Development¶
Project architecture¶
The architecture and functions of FreqAI are generalized to encourages development of unique features, functions, models, etc.
The class structure and a detailed algorithmic overview is depicted in the following diagram:
As shown, there are three distinct objects comprising FreqAI:
- IFreqaiModel - A singular persistent object containing all the necessary logic to collect, store, and process data, engineer features, run training, and inference models.
- FreqaiDataKitchen - A non-persistent object which is created uniquely for each unique asset/model. Beyond metadata, it also contains a variety of data processing tools.
- FreqaiDataDrawer - A singular persistent object containing all the historical predictions, models, and save/load methods.

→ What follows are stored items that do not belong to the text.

(** ** Notions used in the statements *)

(** All characters are decimal digits. *)
Fixpoint is_decimal (s : string) : Prop :=
  match s with
  | EmptyString => True
  | String ch s' => 48 <= strconv.byteOf ch <= 57 /\ is_decimal s'
  end.

(** The number read when the digits of [s] follow the number [n]. *)
Fixpoint dec_value (s : string) (n : Z) : Z :=
  match s with
  | EmptyString => n
  | String ch s' => dec_value s' (n * 10 + (strconv.byteOf ch - 48))
  end.

(** The queue that [hset] sends. *)
Definition tag_cmds (tags : list string) (key : string) (expiration : Z) : list Cmder :=
  flat_map (fun tag => [CmdSAdd tag key; CmdSAdd tag key;
                        CmdExpire tag expiration; CmdExpire tag expiration]) tags.

Definition hset_cmds (r : redisStore) (key : string) (fields : list string)
    (expiration : Z) : list Cmder :=
  tag_cmds (tags r) key expiration ++
  [CmdHSet key fields; CmdHSet key fields;
   CmdExpire key expiration; CmdExpire key expiration].

(** The fields of a new bucket. *)
Definition bucket_fields (r : redisStore) (now : Z) : list string :=
  [redisMaxPointsFieldName; strconv.FormatUint (maxPoints r) 10;
   redisActualPointsFieldName; strconv.FormatUint (maxPoints r) 10;
   redisResetTimeFieldName; strconv.FormatUint (uint64 (now + interval r)) 10].

(** What [take] does once HMGET has answered with three strings. *)
Definition take_existing (r : redisStore) (key : string) (sl sa st : string)
    (c : conn) : outcome decision * conn :=
  let l := (strconv.ParseUint sl 0 64).1 in
  let a := (strconv.ParseUint sa 0 64).1 in
  let t := (strconv.ParseUint st 0 64).1 in
  if 0 <? a then
    match next_fault c with
    | Some e =>
        (Done (0, 0, 0, true,
               Some (fmt_Errorf "redis hmset" (fmt_Errorf "redis hset" e))),
         pop_fault c)
    | None =>
        (Done (l, a - 1, t, true, None),
         served [CmdHSet (prefix r +:+ key)
                   [redisActualPointsFieldName; strconv.FormatUint (a - 1) 10]]
                (pop_fault c))
    end
  else (Done (l, a, t, false, None), c).

(** A store as [DefaultRedisStore] would make it: ten requests a second. *)
Definition example_store : redisStore :=
  {| tags := ["tags:goratelimit"];
     tagPrefix := "tags:";
     prefix := "rate_limiter_redistore_";
     maxPoints := 10;
     interval := 1000000000 |}.

(** A server that holds nothing, and a client whose round trips succeed. *)
Definition empty_conn : conn :=
  {| clock := 1700000000000000000;
     db := {| hashes := ∅; sets := ∅; expiry := ∅ |};
     faults := [] |}.

(** A server that holds one bucket, written as [newBucket] writes it. *)
Definition bucket_conn (key : string) (l a t : Z) : conn :=
  {| clock := 1700000000000000000;
     db := {| hashes :=
                {[ key := {[ redisMaxPointsFieldName := strconv.FormatUint l 10;
                             redisActualPointsFieldName := strconv.FormatUint a 10;
                             redisResetTimeFieldName := strconv.FormatUint t 10 ]} ]};
              sets := {[ "tags:goratelimit" := {[ key ]} ]};
              expiry := {[ key := t; "tags:goratelimit" := t ]} |};
     faults := [] |}.

(** No round trip of the script fails. *)
Definition quiet (c : conn) : Prop := Forall (fun f => f = None) (faults c).

(** The bucket of [key] with the numeral of [remaining] replaced by [sa]. *)
Definition corrupt_conn (key sa : string) : conn :=
  {| clock := 1700000000000000000;
     db := {| hashes :=
                {[ key := {[ redisMaxPointsFieldName := "10";
                             redisActualPointsFieldName := sa;
                             redisResetTimeFieldName := "1700000001000000000" ]} ]};
              sets := {[ "tags:goratelimit" := {[ key ]} ]};
              expiry := {[ key := 1700000001000000000;
                           "tags:goratelimit" := 1700000001000000000 ]} |};
     faults := [] |}.

(** The keys that [reset] deletes: the members of the first tag, and the
    tags. *)
Definition reset_keys (r : redisStore) (d : redis) : list string :=
  match tags r with
  | [] => []
  | tag0 :: _ => elements (default ∅ (sets d !! tag0))
  end.

Definition reset_cmds (r : redisStore) (d : redis) : list Cmder :=
  [CmdDel (reset_keys r d); CmdDel (reset_keys r d);
   CmdDel (tags r); CmdDel (tags r)].

(** The rate-limit headers of a decision, on top of the headers [h]. *)
Definition limit_headers (limit remaining : Z) (resetTime : string)
    (h : gmap string string) : gmap string string :=
  <[HeaderRateLimitReset := resetTime]>
    (<[HeaderRateLimitRemaining := strconv.FormatUint remaining 10]>
       (<[HeaderRateLimitLimit := strconv.FormatUint limit 10]> h)).

(** A fresh response, a request, a key function and a handler, as in the
    tests of the middleware. *)
Definition fresh_response : ResponseWriter := {| Header := ∅; sent := None |}.

Definition test_request : Request :=
  {| RemoteAddr := "127.0.0.1:4000"; RequestHeader := ∅ |}.

Definition test_keyFunc : KeyFunc := fun _ => ("1234", None).

Definition failing_keyFunc : KeyFunc := fun _ => ("1234", Some (errors_New "mock error")).

Definition ok_handler : Handler := fun w _ => WriteHeader StatusOK w.

Definition layout_only : Z -> string -> string := fun _ layout => layout.

(** The response of an internal failure: status 500, the headers as they
    were. *)
Definition server_error (w : ResponseWriter) : ResponseWriter :=
  {| Header := Header w; sent := Some (StatusInternalServerError, Header w) |}.

(** What [n] calls in a row return, from a bucket [(l, a, t)]. *)
Fixpoint decisions (l a t : Z) (n : nat) : list decision :=
  match n with
  | O => []
  | S n' =>
      if 0 <? a then (l, a - 1, t, true, None) :: decisions l (a - 1) t n'
      else (l, a, t, false, None) :: decisions l a t n'
  end.

(** Every call runs its two phases before the next call starts. *)
Definition sequential (first n : nat) : list nat :=
  flat_map (fun i => [i; i]) (seq first n).







Definition cmd_avoids (k : string) (c : Cmder) : Prop :=
  match c with
  | CmdHSet k' _ | CmdExpire k' _ | CmdSAdd k' _ => k' <> k
  | CmdDel ks => k ∉ ks
  end.
(** * Replay memories and the offline training loop of tmrl

    A shallow embedding of [tmrl/custom/custom_memories.py] and
    [tmrl/training_offline.py].

    Python integers are [Z]; Python lists are [list]; a finite Python
    float is the rational it stands for, and a division rounds to the
    nearest binary64 number; a method that can raise returns a [result];
    the attribute [self.data] (a list of columns, each column a list of
    Python objects) is the explicit state threaded through
    [append_buffer]. *)

From Stdlib Require Import ZArith List Bool Lia QArith Qround Qpower Lqa.
From Stdlib Require Import Floats.
Import ListNotations.
Open Scope Z_scope.

(** ** Python primitives used by the code *)

Module Py.

Inductive exn : Type :=
| IndexError
| ValueError
| TypeError
| ZeroDivisionError
| OverflowError.

Inductive result (A : Type) : Type :=
| Ok (a : A)
| Raise (e : exn).
Arguments Ok {A} a.
Arguments Raise {A} e.

Definition bind {A B : Type} (m : result A) (k : A -> result B) : result B :=
  match m with
  | Ok a => k a
  | Raise e => Raise e
  end.

(** [len(l)] *)
Definition len {A : Type} (l : list A) : Z := Z.of_nat (length l).

(** [l[i]] for an integer [i]: a negative index counts from the end,
    anything outside [-len, len) raises [IndexError]. *)
Definition getitem {A : Type} (l : list A) (i : Z) : result A :=
  let j := if i <? 0 then i + len l else i in
  if (j <? 0) || (len l <=? j) then Raise IndexError
  else match nth_error l (Z.to_nat j) with
       | Some x => Ok x
       | None => Raise IndexError
       end.

(** [l[k]] for a literal, non-negative [k]. *)
Definition column {A : Type} (l : list A) (k : nat) : result A :=
  match nth_error l k with
  | Some x => Ok x
  | None => Raise IndexError
  end.

(** [l[k] = x] for a literal, non-negative [k]. *)
Fixpoint setitem {A : Type} (l : list A) (k : nat) (x : A) : result (list A) :=
  match l, k with
  | [], _ => Raise IndexError
  | _ :: t, O => Ok (x :: t)
  | h :: t, S k' => bind (setitem t k' x) (fun t' => Ok (h :: t'))
  end.

(** How a slice bound is adjusted to a sequence of length [n]. *)
Definition clamp (n i : Z) : Z :=
  if i <? 0 then Z.max 0 (i + n) else Z.min i n.

(** [l[lo:hi]]; [None] is an omitted bound. *)
Definition slice {A : Type} (l : list A) (lo hi : option Z) : list A :=
  let n := len l in
  let a := match lo with Some i => clamp n i | None => 0 end in
  let b := match hi with Some i => clamp n i | None => n end in
  firstn (Z.to_nat (b - a)) (skipn (Z.to_nat a) l).

(** [[f(i) for i, _ in enumerate(l)]] *)
Definition enumerate_map {A B : Type} (f : Z -> B) (l : list A) : list B :=
  map (fun i => f (Z.of_nat i)) (seq 0 (length l)).

(** [range(n)] *)
Definition range (n : Z) : list Z := map Z.of_nat (seq 0 (Z.to_nat n)).

(** [[f(x) for x in l]] where evaluating [f(x)] can raise. *)
Fixpoint comprehension {A B : Type} (f : A -> result B) (l : list A)
  : result (list B) :=
  match l with
  | [] => Ok []
  | x :: t =>
      bind (f x) (fun y => bind (comprehension f t) (fun ys => Ok (y :: ys)))
  end.
Lemma volume_filter_downgrade (signal : TradingSignal)
  (technical_analysis : gmap string pyfloat) :
  downgrade_of signal (_apply_volume_filter signal technical_analysis).
Proof.
  unfold _apply_volume_filter.
  destruct (technical_analysis !! "Volume_Ratio") as [volume_ratio|];
    [|apply downgrade_refl].
  destruct (negb (truthy volume_ratio)); [apply downgrade_refl|].
  destruct (action signal) eqn:Haction; try apply downgrade_refl;
    (destruct (flt volume_ratio (Fin 1.2)); [|apply downgrade_refl]);
    (repeat split; cbn; try (symmetry; exact Haction); try reflexivity;
     [destruct (strength signal); cbn; lia | eexists; reflexivity]).
Qed.

(** C7: each confirmation filter, and the two applied in the order of
    [generate_trading_signals], leave the action, the entry, stop-loss and
    take-profit prices and the risk/reward ratio unchanged, never raise the
    strength in the order Strong > Medium > Weak, and only append to the
    reasoning. *)
Theorem filters_only_downgrade (signal : TradingSignal)
  (technical_analysis : gmap string pyfloat) :
  Forall
    (fun filtered =>
       action filtered = action signal
       /\ entry_price filtered = entry_price signal
       /\ stop_loss filtered = stop_loss signal
       /\ take_profit filtered = take_profit signal
       /\ risk_reward_ratio filtered = risk_reward_ratio signal
       /\ (strength_rank (strength filtered)
           <= strength_rank (strength signal))%nat
       /\ exists appended,
            signal_reasoning filtered
            = signal_reasoning signal +:+ appended)
    [ _apply_trend_filter signal technical_analysis;
      _apply_volume_filter signal technical_analysis;
      _apply_volume_filter (_apply_trend_filter signal technical_analysis)
        technical_analysis ].
Proof.
  constructor; [apply trend_filter_downgrade|].
  constructor; [apply volume_filter_downgrade|].
  constructor; [|constructor].
  apply (downgrade_trans _ (_apply_trend_filter signal technical_analysis)).
  - apply trend_filter_downgrade.
  - apply volume_filter_downgrade.
Qed.

Example filters_on_strong_buy :
  _apply_volume_filter (_apply_trend_filter strong_buy weak_market)
    weak_market
  = mkSignal BUY Weak (Some (Fin 107.8)) (Some (Fin 103.49))
      (Some (Fin 114.27)) (Fin 1.5)
      ("Bullish prediction with 85.0% confidence."
       +:+ " (Trend filter: Moving averages not aligned for uptrend)"
       +:+ " (Volume filter: Volume ratio 0.8 below confirmation threshold)").
Proof. vm_compute. reflexivity. Qed.

(** ** Trading signals *)

Lemma base_signal_low_confidence (trading_config : TradingConfig)
  (prediction : Prediction) :
  flt (confidence prediction) (Fin 0.6) = true ->
  exists signal,
    base_signal trading_config prediction = Ok signal
    /\ action signal = HOLD.
Proof.
  intros Hlow. unfold base_signal. rewrite Hlow.
  eexists. split; reflexivity.
Qed.

Lemma if_truthy_none (x : option pyfloat) (f : pyfloat -> pyfloat) :
  if_truthy x f = None -> otruthy x = false.
Proof.
  destruct x as [v|]; cbn; [|reflexivity].
  destruct (truthy v); [discriminate | reflexivity].
Qed.

(** The ratio computed when the entry price is [None] or zero. *)
Lemma ratio_without_entry (entry stop take : option pyfloat)
  (num den : pyfloat -> pyfloat -> pyfloat -> pyfloat) :
  otruthy entry = false ->
  match entry, stop, take with
  | Some e, Some s, Some t =>
      if truthy e && truthy s && truthy t
      then truediv (num e s t) (den e s t)
      else Ok (Fin 0)
  | _, _, _ => Ok (Fin 0)
  end = Ok (Fin 0).
Proof.
  intros H. destruct entry as [e|]; [|reflexivity]. cbn in H. rewrite H.
  destruct stop, take; reflexivity.
Qed.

There are a variety of built-in prediction models which inherit directly from IFreqaiModel
. Each of these models have full access to all methods in IFreqaiModel
and can therefore override any of those functions at will. However, advanced users will likely stick to overriding fit()
, train()
, predict()
, and data_cleaning_train/predict()
.
Data handling¶
FreqAI aims to organize model files, prediction data, and meta data in a way that simplifies post-processing and enhances crash resilience by automatic data reloading. The data is saved in a file structure,user_data_dir/models/
, which contains all the data associated with the trainings and backtests. The FreqaiDataKitchen()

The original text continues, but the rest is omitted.